Task description: Please repeat, unchanged, the lines at the top of the listing below, ending with the one that has "(** Bit [o] of".

Material provided:

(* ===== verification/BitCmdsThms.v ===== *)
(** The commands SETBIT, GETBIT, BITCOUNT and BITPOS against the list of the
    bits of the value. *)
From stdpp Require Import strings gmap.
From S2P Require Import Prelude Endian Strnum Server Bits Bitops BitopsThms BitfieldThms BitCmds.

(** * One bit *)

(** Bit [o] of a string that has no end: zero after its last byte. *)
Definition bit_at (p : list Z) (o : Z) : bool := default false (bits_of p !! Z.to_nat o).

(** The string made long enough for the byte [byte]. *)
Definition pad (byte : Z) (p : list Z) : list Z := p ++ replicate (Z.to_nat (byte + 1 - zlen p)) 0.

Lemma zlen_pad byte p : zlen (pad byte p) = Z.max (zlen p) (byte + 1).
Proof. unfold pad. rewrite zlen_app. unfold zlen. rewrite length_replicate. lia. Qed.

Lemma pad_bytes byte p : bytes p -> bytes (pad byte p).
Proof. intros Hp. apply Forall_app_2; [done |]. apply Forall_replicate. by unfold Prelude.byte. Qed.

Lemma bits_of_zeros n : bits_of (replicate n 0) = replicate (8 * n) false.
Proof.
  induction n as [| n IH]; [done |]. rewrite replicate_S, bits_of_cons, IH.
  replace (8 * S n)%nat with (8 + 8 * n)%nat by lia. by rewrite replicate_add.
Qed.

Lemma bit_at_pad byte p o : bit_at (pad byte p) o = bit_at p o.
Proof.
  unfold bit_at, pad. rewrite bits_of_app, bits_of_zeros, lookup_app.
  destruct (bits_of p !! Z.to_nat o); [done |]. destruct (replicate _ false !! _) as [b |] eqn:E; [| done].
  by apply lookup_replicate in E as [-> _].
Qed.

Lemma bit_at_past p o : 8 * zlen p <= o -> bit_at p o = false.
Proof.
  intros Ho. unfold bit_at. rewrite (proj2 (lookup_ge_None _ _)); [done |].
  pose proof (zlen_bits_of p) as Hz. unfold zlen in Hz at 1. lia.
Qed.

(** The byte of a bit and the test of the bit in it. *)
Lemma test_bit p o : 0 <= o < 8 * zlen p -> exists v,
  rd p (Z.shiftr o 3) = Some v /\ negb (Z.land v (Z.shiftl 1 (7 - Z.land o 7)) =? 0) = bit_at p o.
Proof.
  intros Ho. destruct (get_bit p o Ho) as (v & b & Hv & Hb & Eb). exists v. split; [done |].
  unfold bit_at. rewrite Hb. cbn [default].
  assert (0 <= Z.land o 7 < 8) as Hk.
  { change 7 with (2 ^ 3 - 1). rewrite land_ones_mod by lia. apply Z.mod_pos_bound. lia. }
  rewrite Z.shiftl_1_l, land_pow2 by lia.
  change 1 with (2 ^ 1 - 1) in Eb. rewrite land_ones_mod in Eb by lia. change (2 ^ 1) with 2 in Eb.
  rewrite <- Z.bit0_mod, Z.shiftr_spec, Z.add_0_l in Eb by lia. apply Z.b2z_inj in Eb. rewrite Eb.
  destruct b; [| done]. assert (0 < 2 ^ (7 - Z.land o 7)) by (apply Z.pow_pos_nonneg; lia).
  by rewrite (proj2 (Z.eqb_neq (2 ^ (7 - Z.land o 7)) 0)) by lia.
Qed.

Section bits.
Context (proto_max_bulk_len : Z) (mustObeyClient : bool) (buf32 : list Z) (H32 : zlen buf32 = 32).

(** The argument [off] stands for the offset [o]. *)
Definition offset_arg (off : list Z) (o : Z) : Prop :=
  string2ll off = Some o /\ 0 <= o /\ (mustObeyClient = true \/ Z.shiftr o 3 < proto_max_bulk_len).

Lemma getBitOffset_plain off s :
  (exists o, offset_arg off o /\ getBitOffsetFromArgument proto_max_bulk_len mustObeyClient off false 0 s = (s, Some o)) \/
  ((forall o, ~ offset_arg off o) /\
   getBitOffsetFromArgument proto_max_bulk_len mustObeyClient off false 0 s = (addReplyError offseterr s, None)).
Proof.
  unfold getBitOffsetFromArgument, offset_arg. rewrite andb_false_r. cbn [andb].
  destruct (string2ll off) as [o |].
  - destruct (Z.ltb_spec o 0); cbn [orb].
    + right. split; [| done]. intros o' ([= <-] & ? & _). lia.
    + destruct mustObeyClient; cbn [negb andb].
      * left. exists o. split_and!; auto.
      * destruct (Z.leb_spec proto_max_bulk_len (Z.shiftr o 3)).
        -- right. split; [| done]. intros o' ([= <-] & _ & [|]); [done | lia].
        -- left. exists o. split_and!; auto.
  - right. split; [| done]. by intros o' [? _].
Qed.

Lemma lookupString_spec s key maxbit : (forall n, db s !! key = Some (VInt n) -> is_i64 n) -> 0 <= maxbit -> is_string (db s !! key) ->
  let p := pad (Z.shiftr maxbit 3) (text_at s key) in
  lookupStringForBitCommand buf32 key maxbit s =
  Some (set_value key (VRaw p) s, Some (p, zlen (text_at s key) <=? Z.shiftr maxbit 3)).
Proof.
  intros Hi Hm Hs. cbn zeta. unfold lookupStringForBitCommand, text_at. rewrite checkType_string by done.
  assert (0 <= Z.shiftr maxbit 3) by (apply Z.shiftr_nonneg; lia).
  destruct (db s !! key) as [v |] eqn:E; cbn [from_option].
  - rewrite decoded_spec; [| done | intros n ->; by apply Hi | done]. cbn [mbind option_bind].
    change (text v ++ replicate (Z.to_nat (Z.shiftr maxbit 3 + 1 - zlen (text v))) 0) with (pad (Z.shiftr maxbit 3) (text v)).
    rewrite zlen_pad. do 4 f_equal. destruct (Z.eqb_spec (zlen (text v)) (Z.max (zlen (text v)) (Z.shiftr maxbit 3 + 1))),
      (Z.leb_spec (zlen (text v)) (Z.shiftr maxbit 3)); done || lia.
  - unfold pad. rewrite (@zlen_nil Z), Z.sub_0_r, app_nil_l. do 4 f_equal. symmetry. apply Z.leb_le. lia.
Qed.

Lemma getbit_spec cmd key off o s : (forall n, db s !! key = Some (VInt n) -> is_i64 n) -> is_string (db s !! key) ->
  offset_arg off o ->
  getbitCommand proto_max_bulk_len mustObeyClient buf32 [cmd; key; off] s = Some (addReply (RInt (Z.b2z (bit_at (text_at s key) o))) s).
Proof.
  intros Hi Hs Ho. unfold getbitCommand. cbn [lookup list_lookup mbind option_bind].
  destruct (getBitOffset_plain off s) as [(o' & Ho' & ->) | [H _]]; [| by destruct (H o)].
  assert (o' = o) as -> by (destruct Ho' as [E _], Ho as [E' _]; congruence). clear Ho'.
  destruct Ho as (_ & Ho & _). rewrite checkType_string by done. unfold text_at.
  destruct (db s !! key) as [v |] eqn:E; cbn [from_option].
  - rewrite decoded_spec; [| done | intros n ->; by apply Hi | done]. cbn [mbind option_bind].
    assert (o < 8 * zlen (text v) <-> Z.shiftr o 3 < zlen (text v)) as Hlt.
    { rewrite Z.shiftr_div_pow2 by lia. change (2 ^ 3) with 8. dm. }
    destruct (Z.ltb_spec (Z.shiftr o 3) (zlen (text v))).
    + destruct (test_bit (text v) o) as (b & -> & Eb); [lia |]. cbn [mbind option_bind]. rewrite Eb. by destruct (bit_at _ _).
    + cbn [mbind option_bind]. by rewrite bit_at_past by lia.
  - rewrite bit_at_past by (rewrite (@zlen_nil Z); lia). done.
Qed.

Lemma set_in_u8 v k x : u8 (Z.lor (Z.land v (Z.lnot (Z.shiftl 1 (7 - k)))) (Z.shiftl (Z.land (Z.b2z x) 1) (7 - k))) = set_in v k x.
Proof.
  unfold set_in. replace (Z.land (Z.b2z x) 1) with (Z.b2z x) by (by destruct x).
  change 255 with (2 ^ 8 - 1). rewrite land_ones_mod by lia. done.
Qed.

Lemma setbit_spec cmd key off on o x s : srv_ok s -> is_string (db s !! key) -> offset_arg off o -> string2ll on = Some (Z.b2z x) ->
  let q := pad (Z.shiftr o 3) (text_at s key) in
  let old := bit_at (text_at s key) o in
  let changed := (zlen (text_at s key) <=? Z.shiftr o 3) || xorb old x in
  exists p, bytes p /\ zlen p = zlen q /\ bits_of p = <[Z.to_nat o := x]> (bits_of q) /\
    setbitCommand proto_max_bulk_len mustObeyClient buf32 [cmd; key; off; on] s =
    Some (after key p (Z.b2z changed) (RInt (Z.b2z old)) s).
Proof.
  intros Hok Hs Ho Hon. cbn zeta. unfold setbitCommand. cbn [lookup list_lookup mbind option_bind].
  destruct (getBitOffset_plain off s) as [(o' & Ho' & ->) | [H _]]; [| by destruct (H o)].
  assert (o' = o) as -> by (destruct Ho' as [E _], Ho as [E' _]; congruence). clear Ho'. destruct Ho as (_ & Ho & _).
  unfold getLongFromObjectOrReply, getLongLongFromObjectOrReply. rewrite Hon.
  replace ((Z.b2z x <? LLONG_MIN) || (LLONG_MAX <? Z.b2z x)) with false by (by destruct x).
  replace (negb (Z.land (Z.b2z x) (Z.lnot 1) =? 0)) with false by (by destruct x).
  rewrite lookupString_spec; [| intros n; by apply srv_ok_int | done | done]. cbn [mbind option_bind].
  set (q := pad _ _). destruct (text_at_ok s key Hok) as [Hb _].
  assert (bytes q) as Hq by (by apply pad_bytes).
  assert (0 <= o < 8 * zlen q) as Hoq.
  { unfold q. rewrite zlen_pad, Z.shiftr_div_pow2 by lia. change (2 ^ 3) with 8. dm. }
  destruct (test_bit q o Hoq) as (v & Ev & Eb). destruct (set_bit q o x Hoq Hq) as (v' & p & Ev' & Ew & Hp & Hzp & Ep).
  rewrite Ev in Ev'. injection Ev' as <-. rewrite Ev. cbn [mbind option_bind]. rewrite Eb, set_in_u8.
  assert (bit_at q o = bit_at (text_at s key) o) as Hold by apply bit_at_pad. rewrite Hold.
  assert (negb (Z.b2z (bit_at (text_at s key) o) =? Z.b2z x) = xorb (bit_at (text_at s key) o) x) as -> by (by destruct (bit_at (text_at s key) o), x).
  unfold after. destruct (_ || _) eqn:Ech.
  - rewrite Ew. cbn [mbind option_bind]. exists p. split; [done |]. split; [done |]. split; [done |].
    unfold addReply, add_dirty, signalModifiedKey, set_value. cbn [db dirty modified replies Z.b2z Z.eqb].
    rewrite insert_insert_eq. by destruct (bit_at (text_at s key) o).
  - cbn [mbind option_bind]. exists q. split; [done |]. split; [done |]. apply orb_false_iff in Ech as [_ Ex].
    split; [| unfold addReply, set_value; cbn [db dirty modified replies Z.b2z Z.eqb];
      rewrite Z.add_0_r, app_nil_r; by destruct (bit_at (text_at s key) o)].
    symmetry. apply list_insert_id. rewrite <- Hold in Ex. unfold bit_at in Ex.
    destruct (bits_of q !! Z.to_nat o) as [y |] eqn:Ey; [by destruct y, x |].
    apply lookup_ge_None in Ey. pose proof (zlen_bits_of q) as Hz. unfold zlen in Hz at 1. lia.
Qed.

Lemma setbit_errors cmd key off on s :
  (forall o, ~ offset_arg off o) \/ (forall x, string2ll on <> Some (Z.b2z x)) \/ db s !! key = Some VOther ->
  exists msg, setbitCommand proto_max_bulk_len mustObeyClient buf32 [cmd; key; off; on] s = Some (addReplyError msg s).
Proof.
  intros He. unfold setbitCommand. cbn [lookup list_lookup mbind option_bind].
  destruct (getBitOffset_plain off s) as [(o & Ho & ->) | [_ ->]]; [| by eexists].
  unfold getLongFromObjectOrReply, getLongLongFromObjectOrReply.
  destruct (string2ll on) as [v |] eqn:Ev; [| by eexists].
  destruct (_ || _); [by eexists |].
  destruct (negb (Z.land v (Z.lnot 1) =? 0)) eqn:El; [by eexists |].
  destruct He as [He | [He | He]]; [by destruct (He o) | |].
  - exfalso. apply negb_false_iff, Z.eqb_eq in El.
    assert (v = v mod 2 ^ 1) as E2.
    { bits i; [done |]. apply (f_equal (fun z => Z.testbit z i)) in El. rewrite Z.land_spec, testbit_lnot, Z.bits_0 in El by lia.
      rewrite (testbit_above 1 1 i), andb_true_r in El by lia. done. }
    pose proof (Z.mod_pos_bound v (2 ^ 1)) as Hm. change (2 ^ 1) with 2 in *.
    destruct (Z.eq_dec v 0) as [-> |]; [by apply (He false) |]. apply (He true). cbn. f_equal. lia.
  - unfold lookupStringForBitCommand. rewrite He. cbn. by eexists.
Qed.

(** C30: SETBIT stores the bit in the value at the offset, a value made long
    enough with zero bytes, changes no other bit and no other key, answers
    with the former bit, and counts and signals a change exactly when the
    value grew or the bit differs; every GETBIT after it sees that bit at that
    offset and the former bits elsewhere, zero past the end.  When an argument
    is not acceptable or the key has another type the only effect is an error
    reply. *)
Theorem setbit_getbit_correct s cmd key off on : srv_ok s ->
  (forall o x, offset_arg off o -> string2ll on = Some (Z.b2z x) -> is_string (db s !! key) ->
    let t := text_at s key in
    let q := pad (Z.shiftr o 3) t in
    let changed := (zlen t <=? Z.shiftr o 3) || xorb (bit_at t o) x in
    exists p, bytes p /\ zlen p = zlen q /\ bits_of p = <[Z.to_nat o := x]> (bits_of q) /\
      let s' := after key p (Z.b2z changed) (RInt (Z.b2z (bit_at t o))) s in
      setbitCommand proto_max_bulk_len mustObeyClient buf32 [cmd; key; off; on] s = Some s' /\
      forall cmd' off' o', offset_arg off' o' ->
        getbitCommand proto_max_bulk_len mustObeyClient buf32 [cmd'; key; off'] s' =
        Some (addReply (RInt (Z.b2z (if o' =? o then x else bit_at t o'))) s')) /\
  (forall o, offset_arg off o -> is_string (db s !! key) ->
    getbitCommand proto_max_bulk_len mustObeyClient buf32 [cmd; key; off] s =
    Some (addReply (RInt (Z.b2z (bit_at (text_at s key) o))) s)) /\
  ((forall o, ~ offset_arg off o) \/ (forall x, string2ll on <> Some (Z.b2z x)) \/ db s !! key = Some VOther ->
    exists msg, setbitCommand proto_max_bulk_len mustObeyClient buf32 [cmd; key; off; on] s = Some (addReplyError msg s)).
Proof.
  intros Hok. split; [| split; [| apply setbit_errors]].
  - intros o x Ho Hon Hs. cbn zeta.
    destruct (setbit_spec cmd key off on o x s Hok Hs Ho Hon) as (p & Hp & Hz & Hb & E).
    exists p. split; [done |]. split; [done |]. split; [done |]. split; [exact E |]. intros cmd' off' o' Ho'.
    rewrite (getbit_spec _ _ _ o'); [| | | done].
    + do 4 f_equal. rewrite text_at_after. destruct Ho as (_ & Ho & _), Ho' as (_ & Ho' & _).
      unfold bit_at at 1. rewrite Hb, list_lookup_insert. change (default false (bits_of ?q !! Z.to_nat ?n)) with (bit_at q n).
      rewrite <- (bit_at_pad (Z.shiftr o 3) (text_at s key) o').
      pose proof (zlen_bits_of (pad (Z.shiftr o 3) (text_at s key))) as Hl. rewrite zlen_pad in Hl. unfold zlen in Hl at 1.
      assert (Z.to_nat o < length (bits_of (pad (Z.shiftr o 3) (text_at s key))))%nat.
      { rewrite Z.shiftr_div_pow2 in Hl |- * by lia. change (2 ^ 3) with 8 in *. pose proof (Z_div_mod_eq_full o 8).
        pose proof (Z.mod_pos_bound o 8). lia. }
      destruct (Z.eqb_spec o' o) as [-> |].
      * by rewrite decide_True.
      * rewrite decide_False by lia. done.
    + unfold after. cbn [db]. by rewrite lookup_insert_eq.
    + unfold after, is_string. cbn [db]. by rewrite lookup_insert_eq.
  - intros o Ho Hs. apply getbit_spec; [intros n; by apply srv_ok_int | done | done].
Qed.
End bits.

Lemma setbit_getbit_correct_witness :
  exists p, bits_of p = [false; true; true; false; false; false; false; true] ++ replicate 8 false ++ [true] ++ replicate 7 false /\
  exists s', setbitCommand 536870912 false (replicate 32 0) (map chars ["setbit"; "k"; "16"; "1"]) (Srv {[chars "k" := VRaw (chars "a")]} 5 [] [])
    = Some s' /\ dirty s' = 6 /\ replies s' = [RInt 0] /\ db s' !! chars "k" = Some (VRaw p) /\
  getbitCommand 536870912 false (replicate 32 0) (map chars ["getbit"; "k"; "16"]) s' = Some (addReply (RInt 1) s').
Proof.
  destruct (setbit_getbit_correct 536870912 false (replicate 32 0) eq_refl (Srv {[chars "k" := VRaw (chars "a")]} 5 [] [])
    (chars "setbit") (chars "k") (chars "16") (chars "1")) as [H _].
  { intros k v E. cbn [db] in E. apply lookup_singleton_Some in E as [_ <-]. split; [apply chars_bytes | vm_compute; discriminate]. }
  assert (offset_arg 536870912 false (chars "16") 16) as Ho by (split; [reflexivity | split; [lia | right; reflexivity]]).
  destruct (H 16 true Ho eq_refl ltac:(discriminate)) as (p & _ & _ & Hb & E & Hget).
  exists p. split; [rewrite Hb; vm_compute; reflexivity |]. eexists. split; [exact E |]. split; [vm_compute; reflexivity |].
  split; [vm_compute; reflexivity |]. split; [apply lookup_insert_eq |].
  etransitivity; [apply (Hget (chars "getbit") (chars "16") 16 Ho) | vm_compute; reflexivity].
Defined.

Answer:
(* ===== verification/BitCmdsThms.v ===== *)
(** The commands SETBIT, GETBIT, BITCOUNT and BITPOS against the list of the
    bits of the value. *)
From stdpp Require Import strings gmap.
From S2P Require Import Prelude Endian Strnum Server Bits Bitops BitopsThms BitfieldThms BitCmds.

(** * One bit *)

(** Bit [o] of a string that has no end: zero after its last byte. *)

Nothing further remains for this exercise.